Notevole risalto, in questo numero, viene dato a cinque autori: Michael Mann (Nemico pubblico), Michael Haneke (Il nastro bianco), Francis Ford Coppola (Segreti di famiglia), Terry Gilliam (Parnassus) e Pedro Almodovar (Gli abbracci spezzati, film al quale, nonostante il parere non entusiastico dei membri della redazione, è stata dedicata la bella ed accattivante copertina).
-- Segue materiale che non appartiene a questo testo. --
Lemma others_moved p q m m' : p ∈ all -> q ∈ all -> p <> q -> frame (within p) m m' ->
  moved_away m0 m q -> moved_away m0 m' q.
Proof.
  intros Hp Hq Hne Hf [Hab Hre]. split; [by eapply (others_gone p) |]. intros s. rewrite Hf; [apply Hre |].
  destruct (apart_transactions p q (state q ++ s) Hp Hq Hne) as [H1 H2]; [apply state_below; [done | apply below_app] |].
  by intros [].
Qed.

Lemma others_either p q m m' : p ∈ all -> q ∈ all -> p <> q -> frame (within p) m m' ->
  in_place_or_away m0 m q -> in_place_or_away m0 m' q.
Proof. intros Hp Hq Hne Hf [H | H]; [left; by apply (others_in_place p q m m') | right; by apply (others_moved p q m m')]. Qed.

Lemma move_within p m : p ∈ all -> frame (within p) m (move (original p) (state p) m).
Proof. intros Hp r Hr. apply move_else; intros Hb; apply Hr; [by left | right; by apply state_below]. Qed.

Lemma move_back_within p m : p ∈ all -> frame (within p) m (move (state p) (original p) m).
Proof. intros Hp r Hr. apply move_else; intros Hb; apply Hr; [right; by apply state_below | by left]. Qed.

Lemma modifies_clean p : modifies (below (transaction p)) (attempt (remove_dir_all (transaction p))).
Proof. apply respects_attempt, modifies_remove_dir_all. done. Qed.

(** Cleaning a transaction leaves every directory as it is. *)
Lemma clean_original p m m' : p ∈ all -> frame (below (transaction p)) m m' -> same_tree (original p) m m'.
Proof.
  intros Hp Hf r Hr. apply Hf. destruct Hall as (_ & Hs & _). destruct (Hs p Hp) as [_ Hd]. by eapply disjoint_below.
Qed.

Lemma clean_within p m m' : frame (below (transaction p)) m m' -> frame (within p) m m'.
Proof. intros Hf r Hr. apply Hf. intros Hb. apply Hr. by right. Qed.

Lemma state_ne p : p ∈ all -> state p <> original p.
Proof.
  intros Hp Heq. destruct Hall as (_ & Hs & _). destruct (Hs p Hp) as [Hst [_ Hd]]. apply Hd.
  rewrite <- Heq, Hst. apply below_snoc.
Qed.

(** The directories of [moved] have been moved, the others not. *)
Definition so_far (moved others : list plan) (m : fsmap) : Prop :=
  Forall (moved_away m0 m) moved /\ Forall (in_place m0 m) others.

Lemma so_far_either moved others m : moved ++ others ≡ₚ all -> so_far moved others m -> Forall (in_place_or_away m0 m) all.
Proof.
  intros Hp [Hm Ho]. rewrite <- Hp. apply Forall_app. split.
  - eapply Forall_impl; [exact Hm |]. intros q Hq. by right.
  - eapply Forall_impl; [exact Ho |]. intros q Hq. by left.
Qed.

(** A step within the places of [p] keeps what is known of the others. *)
Lemma so_far_others p moved others m m' : p :: moved ++ others ≡ₚ all -> frame (within p) m m' ->
  so_far moved others m -> so_far moved others m'.
Proof.
  intros Hp Hf [Hm Ho]. assert (Hnd : NoDup (p :: moved ++ others)) by (rewrite Hp; apply Hall).
  apply NoDup_cons in Hnd as [Hnot _].
  assert (Hin : forall q, q ∈ moved ++ others -> p ∈ all /\ q ∈ all /\ p <> q).
  { intros q Hq. rewrite <- Hp. split_and!; [by left | by right | congruence]. }
  rewrite Forall_forall in Hm, Ho. split; apply Forall_forall; intros q Hq.
  - destruct (Hin q) as (? & ? & ?); [apply elem_of_app; by left |]. eapply (others_moved p q m m'); auto.
  - destruct (Hin q) as (? & ? & ?); [apply elem_of_app; by right |]. eapply (others_in_place p q m m'); auto.
Qed.

Lemma t_roll_back moved others : moved ++ others ≡ₚ all ->
  t3 E (so_far moved others) (roll_back moved)
    (fun _ m => Forall (in_place m0 m) all)
    (fun e m => (exists s, e = Bail s) /\ Forall (in_place_or_away m0 m) all)
    (fun m => Forall (in_place_or_away m0 m) all).
Proof.
  revert others. induction moved as [| p moved IH]; intros others Hperm.
  { apply t3_ret. intros m [_ Ho]. by rewrite <- Hperm. }
  assert (Hpin : p ∈ all) by (rewrite <- Hperm; left).
  cbn [roll_back]. destruct p as [[o t] st]. set (p := (o, t, st) : plan) in *.
  apply t3_start. intros m Hm. assert (Heither := so_far_either _ _ m Hperm Hm).
  eapply t3_bind; [eapply t3_attempt, t3_conseq; [apply t3_triple, (t_rename E m st o), (state_ne p Hpin) |..]; [done | intros ? ? H; exact H | intros ? ? H; exact H | by intros ? <-] |].
  intros [[] | e]; [| apply t3_fail; intros ? <-; eauto].
  apply t3_start. intros m1 (_ & Hnb & _ & ->). destruct Hm as [Hmv Ho]. apply Forall_cons in Hmv as [[_ Hre] Hmv].
  assert (Hp1 : in_place m0 (move st o m) p).
  { intros r [s ->]%below_spec. change (original p) with o. rewrite (move_relocated st o m Hnb s). apply Hre. }
  assert (Hs1 : so_far moved others (move st o m)).
  { eapply (so_far_others p); [exact Hperm | apply (move_back_within p m Hpin) | done]. }
  assert (Hafter : forall m2, frame (below t) (move st o m) m2 -> so_far moved (p :: others) m2).
  { intros m2 Hf. destruct (so_far_others p moved others _ m2 Hperm (clean_within p _ _ Hf) Hs1) as [H1 H2].
    split; [done |]. constructor; [| done]. intros r Hr. rewrite (clean_original p _ _ Hpin Hf r Hr). by apply Hp1. }
  assert (Hperm' : moved ++ p :: others ≡ₚ all) by (etrans; [symmetry; apply Permutation_middle | exact Hperm]).
  eapply (t3_bind _ _ _ _ (fun _ => so_far moved (p :: others))); [| intros r; by apply IH].
  eapply t3_conseq; [apply t3_attempt, t3_triple, (t_modifies E (below t)), modifies_remove_dir_all; done |..].
  - done.
  - intros [[] | e] m2 Hf; exact (Hafter m2 Hf).
  - intros e m2 Hf. exact Hf.
  - intros m2 Hf. by eapply so_far_either, Hafter.
Qed.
Ed è in primo luogo a Michael Mann che la rivista dedica un corposo dossier (o radiografia, come viene qui chiamata). Attenzioni del tutto giustificate, in quanto Nemico Pubblico costituisce un ulteriore tassello nella riflessione del cineasta americano sulla tecnica digitale. Si tratta, infatti, di uno dei primi film in costume girati in digitale, e proprio questa distorsione percettiva, questo "sottile anacronismo", costituisce l’oggetto dell’articolo di Alberto Pezzotta Dillinger nostro contemporaneo. L’incredibile profondità di campo, il realismo di contorni e colori (troppo "reale" per chi da oltre un secolo è abituato agli alogenuri di argento): tutto ciò da un lato provoca un effetto di "bagno nella realtà", dall’altro risulta vagamente spiazzante proprio in virtù del contrasto sia con l’epoca storica sia, soprattutto, con i gangster movie a cui siamo abituati. Della narrazione in sé a Pezzotta non sembra interessare molto, anzi, giudica l’intero film una denuncia mancata, e quello di Mann un cinema potenzialmente di contestazione che trova la catarsi solo in una dimensione individualistica e a-ideologica. Addirittura Pezzotta sospetta (malignamente, come egli stesso ammette) che i film per Mann siano solo "una scusa per sperimentare". Nelle pagine successive, al contrario, Massimo Causo è interessato, più che all'aspetto tecnico, al contenuto del film, riflettendo su come a Mann non interessi tanto l’epica del personaggio, quanto la prossimità sacrale dell’aura al corpo del mito, il suo essere la trascrizione in carne ed ossa di un’immagine trasfigurata nella realtà, in opposizione visiva e dinamica - oltre che ideologica - col suo antagonista Melvin Purvis. Riflessioni, quelle di Pezzotta e Causo, di segno opposto ma complementari, secondo un dualismo caro allo stesso Michael Mann, lo stesso dualismo sul quale si sviluppa – nelle pagine successive - l'analisi di Franco Marineo Teorema di una sfida.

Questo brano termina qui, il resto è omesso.